Maybe in learning to be with myself, with the full range of my angst when it presents, without distracting and escaping through preoccupation with food and being consumed with what & when I will eat, next, maybe I will find other things besides food and the same old, to help pick me up and have to look forward to..
To my mind, releasing the need to emotionally eat is a renewal of the commitment I made to myself in 1986. Now I am being called to a deeper self intimacy, which I do not take lightly, as on some days, and at certain times of the day, bearing these “difficult” “impossible” “needy” feeling states, that emotional eating used to help me escape, takes some doing; the sheer intensity of those feeling! Sometimes it feels like I am in actual physical labour, deep in at the place where one experiences the greatest pain, just before the sweetest (bundle of) joy…
Still waiting, and trying to trust in the process, of having more lasting peace and joy reside inside me…
watch this space..
Peace & Love,
Sometimes I just tire of this world. I tire of the same ole same ole. The same ole struggles in my personal life; the same ole struggles and heartache in the world. I just tire of it all. Not that I’d rather not be here, but being the kind of person I am who feels things so deeply and personally, the same ole same ole can truly weigh on me.Being an optimist at heart, I hold a lot of hope for the world: for the difference our daily individual efforts can and does make. Yet still I tire from the same ole same ole…

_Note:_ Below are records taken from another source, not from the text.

Lemma open_profile_triple :
  triple point (quiet tmp d0)
    (fd ← sys (open_trunc tmp);
     if (fd <? 0)%Z then d ← get; mret (error ErrorCode.IoError (strerror d))
     else write_profile fd tmp path contents) ends.
Proof.
  eapply triple_bind; [apply open_triple|]. intros fd. cbv beta. destruct (Z.ltb_spec fd 0).
  - eapply triple_weaken; [|intros d [Hd _]; exact Hd|intros ? ? Hend; exact Hend].
    eapply triple_bind; [apply triple_get|]. intros d1. cbv beta.
    eapply triple_weaken; [by apply refuse_triple|by intros d [_ Hd]|intros ? ? Hend; exact Hend].
  - eapply triple_weaken; [apply write_profile_triple| |intros ? ? Hend; exact Hend]. intros d [_ Hd]. by apply Hd.
Qed.

Lemma ends_swapped (m : SW Disk Disk Status) :
  triple point (quiet tmp d0) m ends ->
  swapped path tmp contents d0 (value_of m d0) (state_after m d0) (effects_of m d0).
Proof.
  intros Hm. destruct (outcome_swapped path tmp contents d0 Htmp (some_result m)) as (s & Hs & Hsw).
  - unfold some_result. eapply triple_bind; [exact Hm|]. intros r d Hd. by split; [constructor|].
  - destruct (some_result_run m d0) as (E1 & E2 & E3). rewrite E1 in Hs. injection Hs as <-. by rewrite E2, E3 in Hsw.
Qed.
End Swap.

Lemma doubles_read l : mapM get_double (jdbl <$> l) = Done l.
Proof.
  induction l as [|x l IH]; [done|]. rewrite fmap_cons. cbn [mapM]. rewrite get_double_dbl.
  by rewrite IH.
Qed.

Lemma profile_text name p : dumpable (profile_json p) -> length (p_eq_gains p) = kEqBands ->
  profile_from name (dump_indented (profile_json p)) = Done p.
Proof.
  intros Hd Hl. unfold profile_from. rewrite parse_stream_dump_indented by done. unfold profile_json.
  unfold mbind at 1, Try_bind at 1. unfold value_string, value_double, at_. rewrite !value_or_obj. cbn [assoc String.eqb Ascii.eqb Bool.eqb].
  rewrite get_string_str, !get_double_dbl, jfind_obj. cbn [assoc String.eqb Ascii.eqb Bool.eqb].
  unfold mbind, Try_bind. rewrite get_array_arr, doubles_read. unfold filled_gains.
  rewrite take_ge by lia. rewrite Hl, Nat.sub_diag. cbn. rewrite app_nil_r. by destruct p.
Qed.

Lemma str_app_inj_suffix a b t : a +:+ t = b +:+ t -> a = b.
Proof.
  revert b. induction a as [|x a IH]; intros [|y b] H; rewrite ?str_app_cons in H; [done| | |].
  - apply (f_equal String.length) in H. change ("" +:+ t) with t in H. cbn in H. rewrite str_app_length in H. lia.
  - apply (f_equal String.length) in H. change ("" +:+ t) with t in H. cbn in H. rewrite str_app_length in H. lia.
  - injection H as -> H. f_equal. by apply IH.
Qed.

Lemma last_char a b c d : a +:+ String c "" = b +:+ String d "" -> c = d.
Proof.
  revert b. induction a as [|x a IH]; intros b H.
  - destruct b as [|y [|z b]]; by inversion H.
  - destruct b as [|y b]; rewrite ?str_app_cons in H.
    + injection H as _ H. by destruct a.
    + injection H as _ H. by apply (IH b).
Qed.

Lemma profile_paths dir a b : profile_path dir a <> profile_path dir b +:+ ".tmp".
Proof.
  unfold profile_path. intros H.
  change ".json"%string with (".jso" +:+ "n") in H at 1. change ".tmp"%string with (".tm" +:+ "p") in H.
  rewrite <- !str_app_assoc in H. by apply last_char in H.
Qed.
End ProfileProofs.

The same ole news, just with different players and presenters. The same ole going round and round in circles thinking if we turn a blame eye to things somehow things will get better of their own accord. Then the same ole exclamation of dismay and outrage when the same ole crime and disasters continue to happen, taken up a notch or two further. Tired of people not realising that unless one get to the root of problems and do something with that information, the same ole same ole will continue to happen. This is not rocket science…

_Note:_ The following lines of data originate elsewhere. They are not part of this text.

(* ===== verification/Workers.v ===== *)
(** * Workers: the threads that keep in touch with the speakers

    Models the threads of [streamer/src/state/MonitorService.h] and
    [streamer/src/app/LinkReporterService.h] as step relations: a state is where the thread
    and the caller of [start] and [stop] stand, and the flags they share; a step is one
    access to a flag, one exchange begun or ended, one notification, one sleep begun or
    ended, or one join.  The monitor waits on a condition variable: it tests its flag, then
    blocks, and only a thread that is blocked hears a notification.  What an exchange does is
    [Gateway.send]; here it may end or throw. *)

From S2P Require Import Prelude Core Json Files Config Control Speakers Gateway.

(** What a step shows: an exchange begun, an exception that leaves a thread, a sleep that
    lasted the milliseconds it was to last, a wake-up a condition variable has of its own,
    and the return of [stop] from the join. *)
Inductive Shown := Exchange (sp : Speaker) | Terminate | Slept (ms : Z) | Spurious | Joined | Quiet.

#[global] Instance Shown_eq_dec : EqDecision Shown.
Proof. solve_decision. Defined.

(** The time slept out in a run. *)
Definition slept_in (tr : list Shown) : Z :=
  foldr (fun e n => match e with Slept ms => ms + n | _ => n end)%Z 0%Z tr.

Lemma slept_cons e tr : slept_in (e :: tr) = (slept_in [e] + slept_in tr)%Z.
Proof. unfold slept_in. destruct e; cbn [foldr]; lia. Qed.

(** *** Machines that have been told to stop *)

Section Drain.
Context {S : Type} (step : S -> Shown -> S -> Prop).

Inductive runs : S -> list Shown -> S -> Prop :=
| runs_refl s : runs s [] s
| runs_step s e s1 tr s2 : step s e s1 -> runs s1 tr s2 -> runs s (e :: tr) s2.

Lemma runs_invariant (P : S -> Prop) s tr s' :
  (forall s e s', P s -> step s e s' -> P s') -> runs s tr s' -> P s -> P s'.
Proof. intros Hp. induction 1; eauto. Qed.

(** States from which every step but an exception leads down, until the join; [nap] is the
    time that can still be slept. *)
Context (inside : S -> Prop) (way : S -> nat) (nap : S -> Z).

Definition leads_down : Prop := forall s e s', inside s -> step s e s' -> e <> Terminate ->
  (forall sp, e <> Exchange sp) /\ (way s' < way s)%nat /\ (slept_in [e] + nap s' <= nap s)%Z /\
  (e <> Joined -> inside s').

Lemma drains s tr s' : leads_down -> runs s tr s' -> inside s -> Terminate ∉ tr -> Joined ∉ tr ->
  (forall sp, Exchange sp ∉ tr) /\ (length tr + way s' <= way s)%nat /\ (slept_in tr + nap s' <= nap s)%Z /\
  inside s'.
Proof.
  intros down. induction 1 as [s|s e s1 tr s2 Hs _ IH]; intros Hin Ht Hj.
  - split_and!; [by intros sp ?%elem_of_nil|cbn; lia|cbn; lia|done].
  - rewrite not_elem_of_cons in Ht, Hj. destruct Ht as [Ht1 Ht2], Hj as [Hj1 Hj2].
    destruct (down s e s1 Hin Hs) as (He & Hw & Hn & Hk); [congruence|].
    destruct IH as (H1 & H2 & H3 & H4); [auto|done..|].
    split_and!; [|cbn; lia| |done].
    + intros sp [Heq|Hi]%elem_of_cons; [by eapply He|by eapply H1].
    + rewrite slept_cons. lia.
Qed.
End Drain.

(** ** The monitor *)

Module Monitor.
Section Monitor.
Variable poll_interval_ms_ : Z.

(** [Sweep l]: in the loop of [pollOnce], before the test of the flag, with [l] left of the
    registry as it was when the sweep began.  [Testing]: in [wait_for], about to test its
    predicate; [Blocking]: the predicate was false and the thread is about to block;
    [Asleep]: blocked on [cv_]. *)
(* [src/streamer/src/state/MonitorService.h:71-97] MonitorService::loop, pollOnce, pollSpeaker *)
Inductive Thread :=
| Off | Loop | Sweep (rest : list Speaker) | Asking (sp : Speaker) (rest : list Speaker)
| Testing | Blocking | Asleep | Ended | Crashed.

(** [Notifying]: [running_] is down and [cv_] not notified yet. *)
(* [src/streamer/src/state/MonitorService.h:50-62] MonitorService::stop *)
Inductive Caller := Free | Flagged | Notifying | Joining.

(* [src/streamer/src/state/MonitorService.h:104-108] MonitorService *)
Record Monitor := mk_monitor
  { thread : Thread; caller : Caller; running_ : bool; stopping_ : bool; m_state : ServiceState; ticks_ : Z }.

Definition at_ (t : Thread) (s : Monitor) : Monitor :=
  mk_monitor t (caller s) (running_ s) (stopping_ s) (m_state s) (ticks_ s).

(** [cv_.notify_all()]: only a thread that is blocked hears it. *)
Definition notified (t : Thread) : Thread := match t with Asleep => Testing | _ => t end.

(** The thread's steps.  A wait that times out lets the loop go on whatever the flag; one
    that is notified, or woken for no reason, tests the flag again. *)
(* [src/streamer/src/state/MonitorService.h:71-97] MonitorService::loop, pollOnce, pollSpeaker *)
Inductive thread_step (s : Monitor) : Shown -> Monitor -> Prop :=
| t_again (registry : SpeakerRegistry) : thread s = Loop -> running_ s = true -> thread_step s Quiet (at_ (Sweep registry) s)
| t_leave : thread s = Loop -> running_ s = false -> thread_step s Quiet (at_ Ended s)
| t_ask sp l : thread s = Sweep (sp :: l) -> stopping_ s = false -> thread_step s (Exchange sp) (at_ (Asking sp l) s)
| t_abort sp l : thread s = Sweep (sp :: l) -> stopping_ s = true -> thread_step s Quiet (at_ Testing s)
| t_told sp l : thread s = Asking sp l -> thread_step s Quiet (at_ (Sweep l) s)
| t_throw sp l : thread s = Asking sp l -> thread_step s Terminate (at_ Crashed s)
| t_tick : thread s = Sweep [] ->
    thread_step s Quiet (mk_monitor Testing (caller s) (running_ s) (stopping_ s) (m_state s) (wrap 64 (ticks_ s + 1)))
| t_test : thread s = Testing ->
    thread_step s Quiet (at_ (if running_ s then Blocking else Loop) s)
| t_block : thread s = Blocking -> thread_step s Quiet (at_ Asleep s)
| t_timeout : thread s = Asleep -> thread_step s (Slept poll_interval_ms_) (at_ Loop s)
| t_spurious : thread s = Asleep -> thread_step s Spurious (at_ Testing s).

Just tired of the same ole same ole, and my personal life is just the same…well, that is a bit harsh because I live in a certain self-awareness, as well as work and live at the root of all things. But some things remain persistent, like my struggle with embracing all of my feelings; my struggle with self-acceptance; my struggle with food; my struggle with relaxation. I know these struggles are deep rooted, born out of a time when it worked in my best interest as a matter of survival to not accept myself; to eliminate my feelings and constantly push them away. To avoid relaxation and remain ever vigilant least I miss someone coming up behind me and feeling entitled to treat me in all kind of ways. Looking forward to good tasting foods that emotionally soothes; developing quite a dependence on that in the absence of safe and supportive parental figures. And so it goes on…
Just fed up and tired at the minute: a very long off and on minute. But being an optimistic at heart, someone who believes that life and human beings, at the core, are basically good, I keep on keeping on. And keep on sharing my love light for anyone going through a dark period of time. Though tired I refuse to be defeated in the ‘difference making’ business. And however dark my period of time, I continue to allow my little light to shine.